There is a mechanical alternative to regular rubber bearing seals. Called an isolator, this component keeps contamination out and lubricant in bearing enclosures for non-contact protection. While bearing frequency harmonics and angular misalignment can separate traditional sealing systems, an isolator’s rotor and stator are unitized so they don’t separate during use. The two halves interact through mating grooves so the rotor turns with a rotating shaft, while the stator is pressed into a bearing housing.
Isolators come in solid and split configurations and accommodate shaft diameters from 0.625 to 108 in. Some utilize a blocking feature that inhibits the free transfer of vapor contamination when the rotating equipment is cycled on and off. One representative isolator design can operate with a continuous temperature limit of -40° to 400°F, shaft runout to 0.005 in. TIR, shaft-to-bore misalignments to 0.007 in., and shaft surface speeds to 12,000 ft/min.

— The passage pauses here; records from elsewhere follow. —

(** What the parser makes of a prefix of groups and a trailing quad. *)
Lemma groups_loop_quad fuel a b c d groups :
  is_byte a -> is_byte b -> is_byte c -> is_byte d -> zlen groups + 2 <= 8 ->
  groups_loop (S fuel) (print_quad a b c d) groups 8 true =
  Some (groups ++ [Z.lor (Z.shiftl a 8) b; Z.lor (Z.shiftl c 8) d]).
Proof.
  intros Ha Hb Hc Hd Hl. destruct (print_quad_chars a b c d Ha Hb Hc Hd) as (H1 & _ & _ & H2 & _ & _).
  cbn [groups_loop]. apply find_None in H1. rewrite H1.
  destruct (find "." (print_quad a b c d)) as [i|] eqn:E; [|by apply find_None in E].
  rewrite (bool_decide_eq_false_2 (is_Some None)) by (by intros [? ?]). cbn [negb orb].
  rewrite (proj2 (ParseIPv4_iff _ [a; b; c; d])) by eauto 10. rewrite Z.gtb_ltb.
  by destruct (Z.ltb_spec 8 (zlen groups + 2)); [lia|].
Qed.

Lemma find_sub_absent c rest : c ∉ rest -> find_sub [c; c] rest = None.
Proof.
  induction rest as [|x rest IH]; intros H; [done|]. rewrite not_elem_of_cons in H. destruct H as [H1 H2].
  cbn [find_sub starts_with]. rewrite char_eqb_ne by done. cbn [andb]. by rewrite IH.
Qed.

Lemma find_sub_one c rest : c ∉ rest -> find_sub [c; c] (c :: rest) = None.
Proof.
  intros H. cbn [find_sub starts_with]. rewrite char_eqb_refl. cbn [andb].
  destruct rest as [|x r]; [done|]. rewrite char_eqb_ne by set_solver. cbn [andb].
  by rewrite find_sub_absent.
Qed.

Lemma find_sub_skip c s rest :
  c ∉ s -> find_sub [c; c] (s ++ rest) = (fun i => (length s + i)%nat) <$> find_sub [c; c] rest.
Proof.
  induction s as [|x s IH]; intros H; [simpl; by destruct (find_sub _ _)|].
  rewrite not_elem_of_cons in H. destruct H as [H1 H2]. cbn [find_sub starts_with app].
  rewrite char_eqb_ne by done. cbn [andb]. rewrite IH by done. by destruct (find_sub _ rest).
Qed.

(** One group before a colon. *)
Lemma groups_loop_hex fuel part rest groups allow v :
  ":"%char ∉ part -> "."%char ∉ part -> hex_loop part 0 = Some v ->
  bool_decide (part = []) || (4 <? length part)%nat || (zlen groups + 1 >? 8) = false ->
  groups_loop (S fuel) (part ++ ":"%char :: rest) groups 8 allow =
  groups_loop fuel rest (groups ++ [v mod 2 ^ 16]) 8 allow.
Proof.
  intros H1 H2 H3 H4. cbn [groups_loop]. rewrite find_app by done. rewrite take_app_length.
  apply find_None in H2. rewrite H2, H4, H3. rewrite drop_app_ge by lia.
  by replace (S (length part) - length part)%nat with 1%nat by lia.
Qed.

Lemma group_bytes_app g h : group_bytes (g ++ h) = group_bytes g ++ group_bytes h.
Proof. apply flat_map_app. Qed.

(** ** The text forms of an IPv6 address (RFC 4291, 2.2) *)

(** One to four hexadecimal digits, of either case. *)
Definition hex_numeral (part : str) (v : Z) : Prop :=
  (0 < length part <= 4)%nat /\ Forall (fun c => 0 <= HexValue c) part /\
  v = fold_left (fun acc c => acc * 16 + HexValue c) part 0.

(** Groups between single colons; the last two may be a dotted quad where [quad]
    allows it. *)
Inductive group_text (quad : bool) : list Z -> str -> Prop :=
| gt_one part v : hex_numeral part v -> group_text quad [v] part
| gt_quad a b c d : quad = true -> is_byte a -> is_byte b -> is_byte c -> is_byte d ->
    group_text quad [Z.lor (Z.shiftl a 8) b; Z.lor (Z.shiftl c 8) d] (print_quad a b c d)
| gt_cons part v groups text : hex_numeral part v -> group_text quad groups text ->
    group_text quad (v :: groups) (part ++ ":"%char :: text).

Definition half_text (quad : bool) (groups : list Z) (text : str) : Prop :=
  groups = [] /\ text = [] \/ group_text quad groups text.

(** All eight groups, or what is before and after a run of one or more zero ones
    that is written [::]. *)
Inductive ipv6_text : list Z -> str -> Prop :=
| it_full groups text : group_text true groups text -> length groups = 8%nat -> ipv6_text groups text
| it_gap head tail left_ right_ : half_text false head left_ -> half_text true tail right_ ->
    (length head + length tail <= 7)%nat ->
    ipv6_text (head ++ replicate (8 - length head - length tail) 0 ++ tail) (left_ ++ lit "::" ++ right_).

Q: What other systems are available?
A: Contact seals are also used to protect bearings. However, when worn seals aren’t promptly replaced, they compromise systems. For example, in a typical setup a rubber lip seal with a maximum useful life of 3,000 hours — 4.1 months — might protect rolling element bearings with a design life rating exceeding 150,000 hours — 17 years. As the seal’s condition deteriorates it can groove the shaft, carbonize at points of contact with the shaft, and finally lose its ability to effectively seal the bearing enclosure. This puts pricier bearings at risk. What’s more, all contact seals consume power — around 150 watts per contact surface — and cause heating of the lubricant and even the bearings.
Face seals have another challenging limitation. Whether spring or magnetically loaded, their failure is often abrupt and unpredictable. Due to the nature of their design, they are always taken out of service after failure and replaced, but not necessarily in kind.
Q:Where are bearing isolators most appropriate?
A: About 25 years ago, bearing isolators began replacing some lip seals in industrial pumps in various process industries. First installed by pump and motor manufacturers as optional features, they later became standard equipment on higher-duty products. Now bearing isolators are used to permanently protect bearings in many types of rotating equipment, including process pumps, electric motors from 1⁄2 to 10,000 hp, gearboxes and mechanical drive steam turbines. In fact, some manufacturer warranties are extended with bearing isolators.
Q: What about cost?
A: Bearing isolators generally cost ten times as much as a common rubber lip seal, though the cost of installation is about the same. In fact, the isolator’s higher initial cost is often justified by its longer, more reliable life. Most commonly made of bearing bronze, isolators are also made of stainless steel, titanium, and aluminum. As rotating equipment is routinely maintained and repaired, metal bearing isolators can be used over and over for many years. Also, bearing isolators do not require lubrication or any special shaft finish.